China inflation: consumer price spike to ‘prove temporary’ after food prices lift index to near 2.5-year high

  • China’s consumer price index (CPI) rose by 2.8 per cent in September from a year earlier, up from a rise of 2.5 per cent in August
  • Producer price index (PPI), which reflects the prices that factories charge wholesalers for products, rose by 0.9 per cent in September, down from a rise of 2.3 per cent in August

A spike in China‘s consumer inflation last month is set to only “prove temporary” after a rise in food prices, analysts said, while producer prices are set to continue to ease.

China’s consumer price index (CPI) rose by 2.8 per cent in September from a year earlier to sit just under Beijing’s target of “around 3 per cent” for the year, up from 2.5 per cent in August, the National Bureau of Statistics (NBS) said on Friday.

This was below expectations despite rising to the highest level since hitting 3.3 per cent in April 2020, with CPI having been expected to increase by 3 per cent last month, according to Chinese financial data provider Wind.

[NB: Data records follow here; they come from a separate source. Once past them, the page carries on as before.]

Lemma repairTable_fills tt has can `{!FillTable tt has can} hz w S th b x0 :
  worldInv hz w -> coarse S -> w_marks w !! sourceOf S = Some th ->
  tt_oldest tt w (sourceOf S) = Some (x0 * second) -> (forall fs, tt_oldest tt (setFaults fs w) = tt_oldest tt w) ->
  (S | b) -> x0 <= b -> b + S <= th -> can w S b ->
  has (repairTable (tierOf S) tt (th * second) (setFaults [] w)).2 S b.
Proof.
  intros Hi HS Hth Ho Hold Hd Hx Hle Hc. unfold repairTable, mbind, M_bind. rewrite reads_eq. cbn [setFaults w_faults hd tl].
  cbn [tierOf tier_Source tier_Step]. rewrite Hold, Ho.
  destruct (rt_oldest (tt := tt) hz w (sourceOf S) (x0 * second) Hi Ho) as (x & Ex & Hx0).
  assert (x0 = x) as -> by (unfold second in *; lia).
  destruct (repairStart x S HS Hx0) as (b0 & -> & Hd0 & Hb0 & _ & Hmin).
  eapply (repairLoop_fills tt has can hz S th _ b0 0 0 (setFaults [] w)); try done; [by apply Hmin|by apply (ft_frame (tt := tt) (has := has) (can := can))].
Qed.

(** ** Properties *)

(** C6: compaction counts every span once.  In every state that passes stopping at any
    database call, healthy repairs, flushes into open 5-minute buckets and retention of
    raw spans reach, in any order, each hourly and daily row is exactly one of the rows that merging its source
    window gives, and each coarse bucket below the watermark of its source tier is
    absent or holds all of them, in both tables. *)
Theorem compaction_exact cfg hz w S b :
  reach cfg hz w -> coarse S ->
  (forall k r, w_rollups w !! k = Some r -> ro_StepSeconds r = S -> ro_Bucket r = b ->
    r ∈ Merge (SpanRollupWindow (w_rollups w) (sourceOf S) (b * second) ((b + S) * second)) S b) /\
  (forall k e, w_edges w !! k = Some e -> ed_StepSeconds e = S -> ed_Bucket e = b ->
    e ∈ MergeEdges (SpanEdgeWindow (w_edges w) (sourceOf S) (b * second) ((b + S) * second)) S b) /\
  (forall th, w_marks w !! sourceOf S = Some th -> b + S <= th ->
    (rollupHas (w_rollups w) S b -> forall r,
      r ∈ Merge (SpanRollupWindow (w_rollups w) (sourceOf S) (b * second) ((b + S) * second)) S b ->
      w_rollups w !! spanRollupPK r = Some r) /\
    (edgeHas (w_edges w) S b -> forall e,
      e ∈ MergeEdges (SpanEdgeWindow (w_edges w) (sourceOf S) (b * second) ((b + S) * second)) S b ->
      w_edges w !! spanEdgePK e = Some e)).
Proof.
  intros (Hr & He & _)%reach_inv HS. split_and!.
  - intros k r Hl <- <-. exact (ti_built _ _ _ _ _ _ _ _ _ Hr k r Hl HS).
  - intros k e Hl <- <-. exact (ti_built _ _ _ _ _ _ _ _ _ He k e Hl HS).
  - intros th Hth Hle. split; intros Ha.
    + exact (ti_whole _ _ _ _ _ _ _ _ _ Hr S b th HS Hth Hle Ha).
    + exact (ti_whole _ _ _ _ _ _ _ _ _ He S b th HS Hth Hle Ha).
Qed.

The increase was driven by food prices rising by 8.8 per cent from a year earlier in September, compared with 6.1 per cent growth in August, while non-food prices grew by 1.5 per cent last month, year on year, down from a reading of 1.7 per cent growth in August.

“Consumer price inflation rose to a 29-month high in September and is now scraping up against the government’s preferred ceiling of 3 per cent. But this was due to a rise in food inflation that is likely to prove temporary,” said Zichun Huang and Julian Evans-Pritchard, China economists at Capital Economics.

“With domestic weakness holding down core inflation and producer prices dropping back, China’s inflation outlook remains benign.”

Chief NBS statistician Dong Lijuan said that a “variety of measures” had been used to stabilise the prices of important goods for people’s livelihoods, with the consumer market running generally smoothly”.

In comparison, the annual rate of inflation in the United States slowed slightly to 8.2 per cent from 8.3 per cent.

But the producer price index (PPI), which reflects the prices that factories charge wholesalers for products, rose by just 0.9 per cent in September, year on year, down from 2.3 per cent growth in August.

“In September, international crude oil and other commodity prices continued to fall, some domestic industry demand rebounded, and industrial commodity prices trended downward overall, but this downward trend slowed,” Dong added.

This was below expectations as the index dropped back for the 20th consecutive month, with PPI having been expected to increase by 1.1 per cent last month, according to Wind.

Economists from Goldman Sachs said that headline CPI inflation, on a year-over-year basis, “is likely to stay moderate in the coming months on both a high base and subdued services demand”.

“We expect year-over-year PPI inflation to continue to fall on both base effects and eased inflationary pressures due to lower commodity prices,” they said.

China’s core consumer inflation rate, excluding the volatile prices of food and energy, rose by 0.6 per cent in September compared with a year earlier, down from 0.8 per cent growth in August.

“Unlike the rest of the world, China is experiencing low inflation due to weak domestic demand stemming from its zero-Covid strategy, crashing property markets and some other sector-specific policies,” said economists at Japanese investment bank Nomura led by Lu Ting.

“While lower inflation provides Beijing with more space for monetary and fiscal easing, Beijing’s policymaking has been constrained by the ongoing leadership reshuffle. Since the reshuffle will not be fully completed until after next year’s National People’s Congress, we expect no major easing of the zero-Covid strategy and no other significant policy changes between now and March 2023.”